All the evaluations of BFS are run in a cluster of 16 machines at the University of Waterloo. The cluster contains one head node and 15 compute nodes.

1x Head node: Supermicro SSG-6047R-E1R36L

  • 2x Intel E5-2630v2 CPU
  • 256 GB RAM
  • 14x 2TB 7200RPM SAS2 hard drives (LSI HBA-connected)
  • 1x Intel S3700 400 GB SATA3 SSD
  • 4x Intel i350 gigabit Ethernet ports
  • 1x Mellanox 40 GbE QSFP port

15x Computer nodes: Supermicro SYS-6017R-TDF

  • 2x Intel E5-2620v2 CPU
  • 64 GB RAM
  • 3x 1TB SATA3 hard drives
  • 1x Intel S3700 200 GB SATA3 SSD
  • 2x Intel i350 gigabit Ethernet ports
  • 1x Mellanox 10 GbE SFP port
  • All nodes run Debian GNU/Linux 8.0 (jessie) with Linux kernel 3.16.0-4-amd64

Scalability

An important aspect of a file system is how it behaves under different workloads with an increasing number of clients. The SPEC SFS 2014 benchmark is used to study the average latency of BFS file operations under different workloads with a varying number of clients. SPEC SFS uses Business Metric as a unit of workload.

SPEC Workloads

Before presenting results of the SPEC benchmark, it is important to discuss different scenarios in which BFS might be deployed. There are two main scenarios in which an application might use BFS, balanced versus unbalanced. In order to understand these scenarios, consider a group of BFS servers and an application running on these servers. In the first scenario, the application is balanced across these servers (balanced scenario) and most requests are served from local BFS servers (served from memory). In the second scenario, unbalanced scenario, one of the instances of applications is doing very data intensive operations while others are not, and this leads to a more remote (served from other BFS servers through networking) access pattern.

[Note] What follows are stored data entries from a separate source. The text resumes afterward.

Lemma stable_subprocess_run (argv : list string) (timeout : Z) :
  stable env (subprocess_run env argv timeout).
Proof.
  split; [intros s; apply extends_refl|].
  intros s s' E. cbn. split; [reflexivity|split; [reflexivity|exact E]].
Qed.

Lemma stable_import_module (name : string) : stable env (import_module env name).
Proof.
  split.
  - intros s. unfold import_module.
    destruct (bool_decide_reflect (name ∈ s)) as [H|H]; cbn; [apply extends_refl|].
    destruct (find_module env name) eqn:F; cbn; [|apply extends_refl..].
    split; [set_solver|]. intros n Hn.
    apply elem_of_union in Hn as [Hn|Hn]; [|left; exact Hn].
    apply elem_of_singleton in Hn. subst n. right. exact F.
  - intros s s' E. pose proof E as [Hsub Hnew]. unfold import_module.
    destruct (bool_decide_reflect (name ∈ s')) as [H'|H'];
      destruct (bool_decide_reflect (name ∈ s)) as [H|H].
    + cbn. auto.
    + destruct (Hnew name H') as [G|G]; [contradiction|]. rewrite G. cbn.
      repeat split; auto.
      { apply union_subseteq. split; [apply singleton_subseteq_l; exact H'|exact Hsub]. }
      intros n Hn. destruct (Hnew n Hn) as [Hs|F]; [left; set_solver|right; exact F].
    + exfalso. apply H'. apply Hsub. exact H.
    + destruct (find_module env name) eqn:F; cbn; [|auto..].
      split; [reflexivity|]. split; [reflexivity|]. split.
      * apply union_mono_l. exact Hsub.
      * intros n Hn. apply elem_of_union in Hn as [Hn|Hn].
        -- left. set_solver.
        -- destruct (Hnew n Hn) as [Hs|G]; [left; set_solver|right; exact G].
Qed.

Lemma stable_bind {A B : Type} (m : M A) (k : A -> M B) :
  stable env m -> (forall a, stable env (k a)) -> stable env (bind m k).
Proof.
  intros [Gm Sm] Hk. split.
  - intros s. unfold bind. destruct (value (m s)) as [a|e]; cbn; [|apply Gm].
    destruct (Hk a) as [Gk _]. eapply extends_trans; [apply Gm|apply Gk].
  - intros s s' E. destruct (Sm s s' E) as (He & Hv & Hs).
    unfold bind. rewrite Hv. destruct (value (m s)) as [a|e]; cbn; [|auto].
    destruct (Hk a) as [_ Sk].
    destruct (Sk _ _ Hs) as (He' & Hv' & Hs'). rewrite He, He'. auto.
Qed.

The following figures presents the results of two different SPEC workloads, Virtual Desktop Infrastructure (VDI) workload, which emulates in- teractions of a hypervisor and a storage system when the virtual machines are running on ESXi, Hyper-V, KVM and Xen environments; and, Software Builds Systems (SWBUILD) workload, which tries to mimic the behaviour of large software build systems.

VDI Workload In VDI workload, as soon as the workload passes a single server’s memory capacity, and remote operations are involved, latency significantly increases for BFS. This is on the grounds that all operations are routed through a single BFS server (unbalanced scenario). For example, for a write task to finish, it should first be forwarded to the server that is hosting that file (the remote server), and then once it is written in the memory of the remote server, it will be flushed to the backend storage.

SWBUILD workload SWBUILD workload is different form other workloads in the sense that it creates and modifies a large number of files. This workload is derived from traces of software builds on hundreds of thousands of files. Usually in build systems, file attributes are first checked and then if necessary the file is read, compiled and written back as an object file. This workload has only one build component and launches five processes per business metric. Each business metric in this workload creates about 600,000 files with a Gaussian distribution file sizes centered at 16 KB. It can be seen that BFS in unbalanced mode can only succeed the first business metric, and the balanced scenario completes only two business metrics with a significantly large latency. After two business metrics, the latency passes the success ratio of the workload, and the benchmark fails. The main reason is that the enormous number of files significantly increases the size of each BFS server’s metadata directory at Zookeeper and crashes the ZooKeeper service (BFS uses ZooKeeper to create its shared namespace). Therefore, this is one of the areas in which BFS needs to improve upon. GlusterFS, as well as many other distributed file systems (Openstack Swift, Cassandra, or Dynamo), use consistent hashing to keep track of which files (objects in case of object storage) are kept at which servers.

fsync Latency Test

In BFS, fsync or synchronized writes flush the in-memory data to a persistent backend storage and this is what differentiates BFS from an in-memory file system. In fact, the fsync latency represents the vulnerability window of system since the write are not durable before they are flushed to the backend storage. It is expected that BFS and GlusterFS clients have roughly the same fsync latency because they all write to the same backend. The fsync-tester benchmark is used to measure the latency of fsync system calls in BFS and GlusterFS clients.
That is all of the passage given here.